Data records:
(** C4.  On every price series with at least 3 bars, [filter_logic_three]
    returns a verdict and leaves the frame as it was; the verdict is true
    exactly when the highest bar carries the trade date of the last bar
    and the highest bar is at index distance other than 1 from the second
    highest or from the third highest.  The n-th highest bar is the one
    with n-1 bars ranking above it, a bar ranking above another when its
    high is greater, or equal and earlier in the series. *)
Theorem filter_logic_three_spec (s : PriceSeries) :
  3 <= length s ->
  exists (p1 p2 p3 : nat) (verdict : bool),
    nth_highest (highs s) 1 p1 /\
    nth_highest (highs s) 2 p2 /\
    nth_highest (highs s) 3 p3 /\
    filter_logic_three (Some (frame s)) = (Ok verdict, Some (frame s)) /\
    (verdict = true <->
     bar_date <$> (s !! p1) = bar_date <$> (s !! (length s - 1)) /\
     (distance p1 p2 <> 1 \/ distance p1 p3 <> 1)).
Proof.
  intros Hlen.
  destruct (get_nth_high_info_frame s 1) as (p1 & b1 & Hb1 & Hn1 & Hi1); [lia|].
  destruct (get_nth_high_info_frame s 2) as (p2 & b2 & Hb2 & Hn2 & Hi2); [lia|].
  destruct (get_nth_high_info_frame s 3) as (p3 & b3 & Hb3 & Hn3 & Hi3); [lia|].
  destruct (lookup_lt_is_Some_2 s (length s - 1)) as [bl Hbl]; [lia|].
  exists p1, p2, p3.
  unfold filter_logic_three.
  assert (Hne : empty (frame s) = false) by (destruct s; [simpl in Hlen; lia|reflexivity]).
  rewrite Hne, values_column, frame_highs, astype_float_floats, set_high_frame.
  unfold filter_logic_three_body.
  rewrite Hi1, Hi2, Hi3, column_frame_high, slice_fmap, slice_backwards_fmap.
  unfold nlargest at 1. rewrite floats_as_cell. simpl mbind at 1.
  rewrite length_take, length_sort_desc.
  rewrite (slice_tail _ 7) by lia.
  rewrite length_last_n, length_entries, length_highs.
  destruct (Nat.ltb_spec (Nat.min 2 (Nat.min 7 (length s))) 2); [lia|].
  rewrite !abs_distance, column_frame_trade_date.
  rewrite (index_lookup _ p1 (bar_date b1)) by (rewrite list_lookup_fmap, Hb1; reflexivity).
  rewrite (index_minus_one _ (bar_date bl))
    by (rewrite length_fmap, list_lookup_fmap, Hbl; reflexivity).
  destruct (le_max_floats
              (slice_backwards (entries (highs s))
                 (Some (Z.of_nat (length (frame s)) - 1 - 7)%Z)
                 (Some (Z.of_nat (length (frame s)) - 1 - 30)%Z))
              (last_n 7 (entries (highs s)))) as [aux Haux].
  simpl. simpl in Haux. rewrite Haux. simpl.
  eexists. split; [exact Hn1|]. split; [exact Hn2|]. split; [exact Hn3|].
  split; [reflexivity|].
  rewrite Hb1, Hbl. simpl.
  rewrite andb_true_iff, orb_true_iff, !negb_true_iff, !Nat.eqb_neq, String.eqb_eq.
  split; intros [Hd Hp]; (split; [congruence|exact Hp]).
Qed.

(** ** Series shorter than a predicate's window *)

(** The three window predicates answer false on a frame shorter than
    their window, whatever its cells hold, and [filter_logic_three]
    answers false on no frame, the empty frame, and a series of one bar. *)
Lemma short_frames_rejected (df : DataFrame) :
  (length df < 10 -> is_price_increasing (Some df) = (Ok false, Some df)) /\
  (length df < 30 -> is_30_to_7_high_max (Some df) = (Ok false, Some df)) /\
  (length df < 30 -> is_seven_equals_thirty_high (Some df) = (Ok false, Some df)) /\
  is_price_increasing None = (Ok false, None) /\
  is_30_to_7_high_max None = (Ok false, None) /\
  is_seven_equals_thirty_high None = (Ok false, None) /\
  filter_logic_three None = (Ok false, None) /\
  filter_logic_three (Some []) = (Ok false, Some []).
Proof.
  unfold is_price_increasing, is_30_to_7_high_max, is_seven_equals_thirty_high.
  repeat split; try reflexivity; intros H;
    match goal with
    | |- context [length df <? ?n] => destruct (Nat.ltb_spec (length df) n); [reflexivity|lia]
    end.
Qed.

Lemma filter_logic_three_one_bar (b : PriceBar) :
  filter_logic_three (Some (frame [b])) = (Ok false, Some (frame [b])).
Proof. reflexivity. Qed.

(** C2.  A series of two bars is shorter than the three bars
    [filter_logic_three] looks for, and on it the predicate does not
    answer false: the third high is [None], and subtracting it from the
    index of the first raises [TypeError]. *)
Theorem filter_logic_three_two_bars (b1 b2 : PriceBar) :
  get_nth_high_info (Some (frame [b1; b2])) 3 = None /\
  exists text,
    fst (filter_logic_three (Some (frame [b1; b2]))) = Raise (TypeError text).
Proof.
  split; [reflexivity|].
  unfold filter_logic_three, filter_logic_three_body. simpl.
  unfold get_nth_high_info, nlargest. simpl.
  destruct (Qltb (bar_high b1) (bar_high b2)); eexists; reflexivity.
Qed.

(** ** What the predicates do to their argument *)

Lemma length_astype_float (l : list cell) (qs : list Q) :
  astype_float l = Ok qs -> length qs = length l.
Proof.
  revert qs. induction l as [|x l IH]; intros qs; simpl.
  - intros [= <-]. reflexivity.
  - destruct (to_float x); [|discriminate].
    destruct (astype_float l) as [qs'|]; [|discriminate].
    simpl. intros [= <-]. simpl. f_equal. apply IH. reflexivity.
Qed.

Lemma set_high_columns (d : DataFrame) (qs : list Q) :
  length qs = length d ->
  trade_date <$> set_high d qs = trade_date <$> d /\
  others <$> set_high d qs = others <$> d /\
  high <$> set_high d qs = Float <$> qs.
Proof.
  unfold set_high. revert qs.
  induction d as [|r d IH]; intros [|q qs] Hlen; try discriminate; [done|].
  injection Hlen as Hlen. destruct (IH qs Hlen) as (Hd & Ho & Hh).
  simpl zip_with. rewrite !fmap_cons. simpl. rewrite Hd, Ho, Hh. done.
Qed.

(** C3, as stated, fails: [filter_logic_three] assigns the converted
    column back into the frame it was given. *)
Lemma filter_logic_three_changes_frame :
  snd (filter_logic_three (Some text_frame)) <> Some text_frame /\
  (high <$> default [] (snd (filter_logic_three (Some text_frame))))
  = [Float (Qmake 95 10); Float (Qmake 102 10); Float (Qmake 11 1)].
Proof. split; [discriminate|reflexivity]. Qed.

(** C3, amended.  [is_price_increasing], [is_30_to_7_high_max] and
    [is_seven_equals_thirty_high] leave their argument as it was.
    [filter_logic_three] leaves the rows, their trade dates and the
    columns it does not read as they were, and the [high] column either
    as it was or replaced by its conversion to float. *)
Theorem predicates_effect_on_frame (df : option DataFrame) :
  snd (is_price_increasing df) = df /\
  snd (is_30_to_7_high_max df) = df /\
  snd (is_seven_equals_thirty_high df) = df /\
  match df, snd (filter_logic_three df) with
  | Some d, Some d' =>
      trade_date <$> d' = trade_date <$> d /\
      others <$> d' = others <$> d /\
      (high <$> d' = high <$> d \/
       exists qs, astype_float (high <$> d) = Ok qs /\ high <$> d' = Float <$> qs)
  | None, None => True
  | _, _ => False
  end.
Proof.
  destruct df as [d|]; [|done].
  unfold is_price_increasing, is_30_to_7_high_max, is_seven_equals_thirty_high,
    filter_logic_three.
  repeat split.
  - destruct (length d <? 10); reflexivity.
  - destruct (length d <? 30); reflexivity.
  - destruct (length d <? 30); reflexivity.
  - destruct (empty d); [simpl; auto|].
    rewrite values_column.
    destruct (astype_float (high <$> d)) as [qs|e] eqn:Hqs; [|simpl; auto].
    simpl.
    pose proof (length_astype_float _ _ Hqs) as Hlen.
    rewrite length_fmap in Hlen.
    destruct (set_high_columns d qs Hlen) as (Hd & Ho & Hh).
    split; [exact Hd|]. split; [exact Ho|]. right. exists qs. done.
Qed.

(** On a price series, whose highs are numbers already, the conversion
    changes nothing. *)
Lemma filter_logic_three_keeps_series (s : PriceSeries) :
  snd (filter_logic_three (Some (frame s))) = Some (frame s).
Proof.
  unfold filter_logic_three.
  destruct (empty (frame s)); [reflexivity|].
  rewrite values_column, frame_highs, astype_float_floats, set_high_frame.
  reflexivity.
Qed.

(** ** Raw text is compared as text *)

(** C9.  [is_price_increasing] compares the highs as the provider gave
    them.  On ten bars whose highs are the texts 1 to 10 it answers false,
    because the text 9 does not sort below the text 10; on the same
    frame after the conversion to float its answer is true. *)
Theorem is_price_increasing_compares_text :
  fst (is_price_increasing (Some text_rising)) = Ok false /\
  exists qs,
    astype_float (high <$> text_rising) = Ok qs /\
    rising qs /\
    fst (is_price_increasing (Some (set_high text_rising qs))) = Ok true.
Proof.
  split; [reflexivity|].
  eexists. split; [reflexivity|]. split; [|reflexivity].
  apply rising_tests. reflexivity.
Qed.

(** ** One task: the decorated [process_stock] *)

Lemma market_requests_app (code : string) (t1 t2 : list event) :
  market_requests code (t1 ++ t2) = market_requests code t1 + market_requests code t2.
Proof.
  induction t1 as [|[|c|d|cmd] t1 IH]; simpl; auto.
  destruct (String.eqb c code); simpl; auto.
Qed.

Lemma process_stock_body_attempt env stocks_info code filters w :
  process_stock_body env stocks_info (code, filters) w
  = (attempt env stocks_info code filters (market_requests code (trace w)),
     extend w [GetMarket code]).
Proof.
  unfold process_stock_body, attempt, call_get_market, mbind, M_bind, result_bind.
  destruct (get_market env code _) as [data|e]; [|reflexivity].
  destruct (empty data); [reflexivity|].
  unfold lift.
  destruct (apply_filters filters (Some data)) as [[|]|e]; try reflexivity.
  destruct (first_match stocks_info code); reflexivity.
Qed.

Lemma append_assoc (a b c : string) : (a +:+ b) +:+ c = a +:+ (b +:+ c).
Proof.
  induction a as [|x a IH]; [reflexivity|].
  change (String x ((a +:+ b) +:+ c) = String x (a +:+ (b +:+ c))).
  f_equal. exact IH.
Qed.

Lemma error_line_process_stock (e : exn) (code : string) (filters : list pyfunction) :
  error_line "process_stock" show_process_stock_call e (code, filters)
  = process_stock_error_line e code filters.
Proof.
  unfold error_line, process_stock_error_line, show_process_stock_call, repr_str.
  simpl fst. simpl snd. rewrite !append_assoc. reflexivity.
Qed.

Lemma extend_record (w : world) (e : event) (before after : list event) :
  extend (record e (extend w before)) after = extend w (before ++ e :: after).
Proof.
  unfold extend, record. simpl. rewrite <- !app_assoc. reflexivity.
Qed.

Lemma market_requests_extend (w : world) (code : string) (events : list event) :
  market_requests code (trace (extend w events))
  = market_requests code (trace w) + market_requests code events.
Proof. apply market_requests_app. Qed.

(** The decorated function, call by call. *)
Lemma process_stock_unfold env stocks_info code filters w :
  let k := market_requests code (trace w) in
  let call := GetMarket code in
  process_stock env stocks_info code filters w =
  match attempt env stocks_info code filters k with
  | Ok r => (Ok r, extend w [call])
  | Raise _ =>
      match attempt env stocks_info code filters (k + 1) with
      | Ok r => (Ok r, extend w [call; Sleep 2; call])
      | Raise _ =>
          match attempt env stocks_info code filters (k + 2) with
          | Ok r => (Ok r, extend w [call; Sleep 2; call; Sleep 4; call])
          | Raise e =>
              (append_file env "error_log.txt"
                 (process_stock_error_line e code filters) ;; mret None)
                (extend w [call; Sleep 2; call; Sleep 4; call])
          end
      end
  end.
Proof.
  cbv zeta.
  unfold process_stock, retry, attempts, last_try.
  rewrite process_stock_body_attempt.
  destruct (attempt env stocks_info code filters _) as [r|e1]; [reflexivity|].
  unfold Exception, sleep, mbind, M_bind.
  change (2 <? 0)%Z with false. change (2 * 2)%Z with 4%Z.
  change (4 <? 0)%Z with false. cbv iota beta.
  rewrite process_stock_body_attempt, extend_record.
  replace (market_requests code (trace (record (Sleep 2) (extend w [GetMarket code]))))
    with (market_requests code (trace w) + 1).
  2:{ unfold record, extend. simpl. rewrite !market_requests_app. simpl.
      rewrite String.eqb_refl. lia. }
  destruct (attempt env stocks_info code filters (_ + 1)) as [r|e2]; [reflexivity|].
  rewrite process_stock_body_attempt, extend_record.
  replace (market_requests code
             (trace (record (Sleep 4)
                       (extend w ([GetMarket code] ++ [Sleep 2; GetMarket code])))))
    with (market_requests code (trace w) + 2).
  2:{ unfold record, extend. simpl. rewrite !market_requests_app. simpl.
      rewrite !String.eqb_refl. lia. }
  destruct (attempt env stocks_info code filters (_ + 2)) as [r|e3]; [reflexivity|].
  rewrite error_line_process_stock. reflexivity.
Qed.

To do:
Every line above from the line with "rewrite !abs_distance, column_frame_trade_date." to the line with "simpl. simpl in Haux. rewrite Haux. simpl.", inclusive, must be returned exactly; no other line belongs in the reply.

Task answer:
  rewrite !abs_distance, column_frame_trade_date.
  rewrite (index_lookup _ p1 (bar_date b1)) by (rewrite list_lookup_fmap, Hb1; reflexivity).
  rewrite (index_minus_one _ (bar_date bl))
    by (rewrite length_fmap, list_lookup_fmap, Hbl; reflexivity).
  destruct (le_max_floats
              (slice_backwards (entries (highs s))
                 (Some (Z.of_nat (length (frame s)) - 1 - 7)%Z)
                 (Some (Z.of_nat (length (frame s)) - 1 - 30)%Z))
              (last_n 7 (entries (highs s)))) as [aux Haux].
  simpl. simpl in Haux. rewrite Haux. simpl.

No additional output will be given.